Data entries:
□ □ □ □ □ □ □

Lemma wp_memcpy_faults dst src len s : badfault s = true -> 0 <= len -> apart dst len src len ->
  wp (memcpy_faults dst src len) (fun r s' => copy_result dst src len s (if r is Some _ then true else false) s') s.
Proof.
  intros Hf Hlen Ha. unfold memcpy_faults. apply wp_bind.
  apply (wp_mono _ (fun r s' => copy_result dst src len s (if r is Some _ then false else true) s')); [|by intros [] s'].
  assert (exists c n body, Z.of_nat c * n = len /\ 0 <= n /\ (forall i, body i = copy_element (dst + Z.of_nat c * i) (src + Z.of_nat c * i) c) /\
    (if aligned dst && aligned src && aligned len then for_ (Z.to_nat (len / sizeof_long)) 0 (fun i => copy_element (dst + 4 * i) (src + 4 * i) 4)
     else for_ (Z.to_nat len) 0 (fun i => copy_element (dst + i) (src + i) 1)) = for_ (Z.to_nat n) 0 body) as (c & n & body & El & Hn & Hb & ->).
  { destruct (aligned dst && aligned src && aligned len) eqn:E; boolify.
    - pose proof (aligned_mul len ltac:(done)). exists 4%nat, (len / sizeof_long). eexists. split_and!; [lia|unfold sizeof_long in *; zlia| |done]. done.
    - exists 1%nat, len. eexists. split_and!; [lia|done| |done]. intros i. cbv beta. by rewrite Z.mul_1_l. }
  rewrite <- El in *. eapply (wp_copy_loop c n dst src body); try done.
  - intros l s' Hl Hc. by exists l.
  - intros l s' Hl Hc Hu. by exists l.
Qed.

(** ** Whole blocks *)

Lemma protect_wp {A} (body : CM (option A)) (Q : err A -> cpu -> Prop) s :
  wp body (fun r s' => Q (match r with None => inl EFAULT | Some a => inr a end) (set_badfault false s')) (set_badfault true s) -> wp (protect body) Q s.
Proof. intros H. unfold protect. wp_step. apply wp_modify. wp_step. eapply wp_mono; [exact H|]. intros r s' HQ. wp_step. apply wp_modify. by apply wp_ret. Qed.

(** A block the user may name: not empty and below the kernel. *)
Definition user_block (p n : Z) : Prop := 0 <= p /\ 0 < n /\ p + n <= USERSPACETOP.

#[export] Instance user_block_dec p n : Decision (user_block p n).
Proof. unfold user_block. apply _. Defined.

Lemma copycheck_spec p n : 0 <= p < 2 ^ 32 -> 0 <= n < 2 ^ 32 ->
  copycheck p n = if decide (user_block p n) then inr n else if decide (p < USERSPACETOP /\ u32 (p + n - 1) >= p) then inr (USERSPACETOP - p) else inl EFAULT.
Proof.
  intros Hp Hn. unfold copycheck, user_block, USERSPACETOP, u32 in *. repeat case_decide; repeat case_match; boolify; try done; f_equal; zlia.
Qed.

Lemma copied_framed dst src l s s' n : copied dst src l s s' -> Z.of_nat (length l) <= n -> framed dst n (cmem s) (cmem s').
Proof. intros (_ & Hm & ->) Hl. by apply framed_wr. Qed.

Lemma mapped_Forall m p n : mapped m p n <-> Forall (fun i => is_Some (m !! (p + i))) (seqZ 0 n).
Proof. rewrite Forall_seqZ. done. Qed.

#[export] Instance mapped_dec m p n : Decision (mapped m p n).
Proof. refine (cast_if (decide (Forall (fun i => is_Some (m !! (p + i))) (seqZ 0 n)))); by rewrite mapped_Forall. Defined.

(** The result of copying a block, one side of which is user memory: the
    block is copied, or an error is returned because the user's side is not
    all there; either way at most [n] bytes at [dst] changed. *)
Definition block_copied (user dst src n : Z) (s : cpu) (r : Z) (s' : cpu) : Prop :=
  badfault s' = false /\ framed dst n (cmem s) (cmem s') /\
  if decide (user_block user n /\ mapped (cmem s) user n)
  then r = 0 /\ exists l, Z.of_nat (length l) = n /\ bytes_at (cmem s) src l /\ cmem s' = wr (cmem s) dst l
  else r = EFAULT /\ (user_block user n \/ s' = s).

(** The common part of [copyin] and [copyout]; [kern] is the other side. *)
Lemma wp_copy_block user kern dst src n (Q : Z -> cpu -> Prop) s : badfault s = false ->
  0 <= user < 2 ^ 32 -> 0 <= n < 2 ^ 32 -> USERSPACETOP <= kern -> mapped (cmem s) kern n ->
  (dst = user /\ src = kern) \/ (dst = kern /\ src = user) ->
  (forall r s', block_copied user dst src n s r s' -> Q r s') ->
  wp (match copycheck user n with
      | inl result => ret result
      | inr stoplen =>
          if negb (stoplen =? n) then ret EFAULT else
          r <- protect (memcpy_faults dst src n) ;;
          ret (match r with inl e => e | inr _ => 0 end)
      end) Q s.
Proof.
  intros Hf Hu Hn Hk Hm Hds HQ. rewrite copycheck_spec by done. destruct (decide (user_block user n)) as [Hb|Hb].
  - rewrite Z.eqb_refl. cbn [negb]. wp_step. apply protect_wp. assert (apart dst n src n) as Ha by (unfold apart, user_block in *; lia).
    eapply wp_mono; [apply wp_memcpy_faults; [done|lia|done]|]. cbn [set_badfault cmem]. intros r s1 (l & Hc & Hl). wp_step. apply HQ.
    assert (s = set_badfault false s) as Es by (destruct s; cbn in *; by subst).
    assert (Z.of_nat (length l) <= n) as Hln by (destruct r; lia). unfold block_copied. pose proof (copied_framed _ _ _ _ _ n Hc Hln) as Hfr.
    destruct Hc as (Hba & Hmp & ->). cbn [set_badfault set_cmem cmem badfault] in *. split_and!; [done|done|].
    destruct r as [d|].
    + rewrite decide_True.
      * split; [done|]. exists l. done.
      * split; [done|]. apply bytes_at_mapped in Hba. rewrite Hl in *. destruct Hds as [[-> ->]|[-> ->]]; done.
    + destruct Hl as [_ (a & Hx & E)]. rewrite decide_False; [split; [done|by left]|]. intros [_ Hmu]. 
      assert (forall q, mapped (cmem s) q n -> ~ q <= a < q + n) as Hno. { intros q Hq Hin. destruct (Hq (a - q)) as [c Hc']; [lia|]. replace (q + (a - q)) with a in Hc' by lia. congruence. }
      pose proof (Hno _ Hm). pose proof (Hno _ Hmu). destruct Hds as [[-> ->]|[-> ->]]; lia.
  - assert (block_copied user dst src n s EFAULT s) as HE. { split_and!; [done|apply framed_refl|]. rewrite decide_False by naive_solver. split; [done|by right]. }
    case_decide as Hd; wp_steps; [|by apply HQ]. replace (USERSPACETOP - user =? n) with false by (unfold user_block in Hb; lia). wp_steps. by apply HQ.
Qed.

□ □ □ □ □ □ □

# [WHAT TO DO]
Give every record again, exactly as it reads.

# [FINAL ANSWER]
Lemma wp_memcpy_faults dst src len s : badfault s = true -> 0 <= len -> apart dst len src len ->
  wp (memcpy_faults dst src len) (fun r s' => copy_result dst src len s (if r is Some _ then true else false) s') s.
Proof.
  intros Hf Hlen Ha. unfold memcpy_faults. apply wp_bind.
  apply (wp_mono _ (fun r s' => copy_result dst src len s (if r is Some _ then false else true) s')); [|by intros [] s'].
  assert (exists c n body, Z.of_nat c * n = len /\ 0 <= n /\ (forall i, body i = copy_element (dst + Z.of_nat c * i) (src + Z.of_nat c * i) c) /\
    (if aligned dst && aligned src && aligned len then for_ (Z.to_nat (len / sizeof_long)) 0 (fun i => copy_element (dst + 4 * i) (src + 4 * i) 4)
     else for_ (Z.to_nat len) 0 (fun i => copy_element (dst + i) (src + i) 1)) = for_ (Z.to_nat n) 0 body) as (c & n & body & El & Hn & Hb & ->).
  { destruct (aligned dst && aligned src && aligned len) eqn:E; boolify.
    - pose proof (aligned_mul len ltac:(done)). exists 4%nat, (len / sizeof_long). eexists. split_and!; [lia|unfold sizeof_long in *; zlia| |done]. done.
    - exists 1%nat, len. eexists. split_and!; [lia|done| |done]. intros i. cbv beta. by rewrite Z.mul_1_l. }
  rewrite <- El in *. eapply (wp_copy_loop c n dst src body); try done.
  - intros l s' Hl Hc. by exists l.
  - intros l s' Hl Hc Hu. by exists l.
Qed.

(** ** Whole blocks *)

Lemma protect_wp {A} (body : CM (option A)) (Q : err A -> cpu -> Prop) s :
  wp body (fun r s' => Q (match r with None => inl EFAULT | Some a => inr a end) (set_badfault false s')) (set_badfault true s) -> wp (protect body) Q s.
Proof. intros H. unfold protect. wp_step. apply wp_modify. wp_step. eapply wp_mono; [exact H|]. intros r s' HQ. wp_step. apply wp_modify. by apply wp_ret. Qed.

(** A block the user may name: not empty and below the kernel. *)
Definition user_block (p n : Z) : Prop := 0 <= p /\ 0 < n /\ p + n <= USERSPACETOP.

#[export] Instance user_block_dec p n : Decision (user_block p n).
Proof. unfold user_block. apply _. Defined.

Lemma copycheck_spec p n : 0 <= p < 2 ^ 32 -> 0 <= n < 2 ^ 32 ->
  copycheck p n = if decide (user_block p n) then inr n else if decide (p < USERSPACETOP /\ u32 (p + n - 1) >= p) then inr (USERSPACETOP - p) else inl EFAULT.
Proof.
  intros Hp Hn. unfold copycheck, user_block, USERSPACETOP, u32 in *. repeat case_decide; repeat case_match; boolify; try done; f_equal; zlia.
Qed.

Lemma copied_framed dst src l s s' n : copied dst src l s s' -> Z.of_nat (length l) <= n -> framed dst n (cmem s) (cmem s').
Proof. intros (_ & Hm & ->) Hl. by apply framed_wr. Qed.

Lemma mapped_Forall m p n : mapped m p n <-> Forall (fun i => is_Some (m !! (p + i))) (seqZ 0 n).
Proof. rewrite Forall_seqZ. done. Qed.

#[export] Instance mapped_dec m p n : Decision (mapped m p n).
Proof. refine (cast_if (decide (Forall (fun i => is_Some (m !! (p + i))) (seqZ 0 n)))); by rewrite mapped_Forall. Defined.

(** The result of copying a block, one side of which is user memory: the
    block is copied, or an error is returned because the user's side is not
    all there; either way at most [n] bytes at [dst] changed. *)
Definition block_copied (user dst src n : Z) (s : cpu) (r : Z) (s' : cpu) : Prop :=
  badfault s' = false /\ framed dst n (cmem s) (cmem s') /\
  if decide (user_block user n /\ mapped (cmem s) user n)
  then r = 0 /\ exists l, Z.of_nat (length l) = n /\ bytes_at (cmem s) src l /\ cmem s' = wr (cmem s) dst l
  else r = EFAULT /\ (user_block user n \/ s' = s).

(** The common part of [copyin] and [copyout]; [kern] is the other side. *)
Lemma wp_copy_block user kern dst src n (Q : Z -> cpu -> Prop) s : badfault s = false ->
  0 <= user < 2 ^ 32 -> 0 <= n < 2 ^ 32 -> USERSPACETOP <= kern -> mapped (cmem s) kern n ->
  (dst = user /\ src = kern) \/ (dst = kern /\ src = user) ->
  (forall r s', block_copied user dst src n s r s' -> Q r s') ->
  wp (match copycheck user n with
      | inl result => ret result
      | inr stoplen =>
          if negb (stoplen =? n) then ret EFAULT else
          r <- protect (memcpy_faults dst src n) ;;
          ret (match r with inl e => e | inr _ => 0 end)
      end) Q s.
Proof.
  intros Hf Hu Hn Hk Hm Hds HQ. rewrite copycheck_spec by done. destruct (decide (user_block user n)) as [Hb|Hb].
  - rewrite Z.eqb_refl. cbn [negb]. wp_step. apply protect_wp. assert (apart dst n src n) as Ha by (unfold apart, user_block in *; lia).
    eapply wp_mono; [apply wp_memcpy_faults; [done|lia|done]|]. cbn [set_badfault cmem]. intros r s1 (l & Hc & Hl). wp_step. apply HQ.
    assert (s = set_badfault false s) as Es by (destruct s; cbn in *; by subst).
    assert (Z.of_nat (length l) <= n) as Hln by (destruct r; lia). unfold block_copied. pose proof (copied_framed _ _ _ _ _ n Hc Hln) as Hfr.
    destruct Hc as (Hba & Hmp & ->). cbn [set_badfault set_cmem cmem badfault] in *. split_and!; [done|done|].
    destruct r as [d|].
    + rewrite decide_True.
      * split; [done|]. exists l. done.
      * split; [done|]. apply bytes_at_mapped in Hba. rewrite Hl in *. destruct Hds as [[-> ->]|[-> ->]]; done.
    + destruct Hl as [_ (a & Hx & E)]. rewrite decide_False; [split; [done|by left]|]. intros [_ Hmu]. 
      assert (forall q, mapped (cmem s) q n -> ~ q <= a < q + n) as Hno. { intros q Hq Hin. destruct (Hq (a - q)) as [c Hc']; [lia|]. replace (q + (a - q)) with a in Hc' by lia. congruence. }
      pose proof (Hno _ Hm). pose proof (Hno _ Hmu). destruct Hds as [[-> ->]|[-> ->]]; lia.
  - assert (block_copied user dst src n s EFAULT s) as HE. { split_and!; [done|apply framed_refl|]. rewrite decide_False by naive_solver. split; [done|by right]. }
    case_decide as Hd; wp_steps; [|by apply HQ]. replace (USERSPACETOP - user =? n) with false by (unfold user_block in Hb; lia). wp_steps. by apply HQ.
Qed.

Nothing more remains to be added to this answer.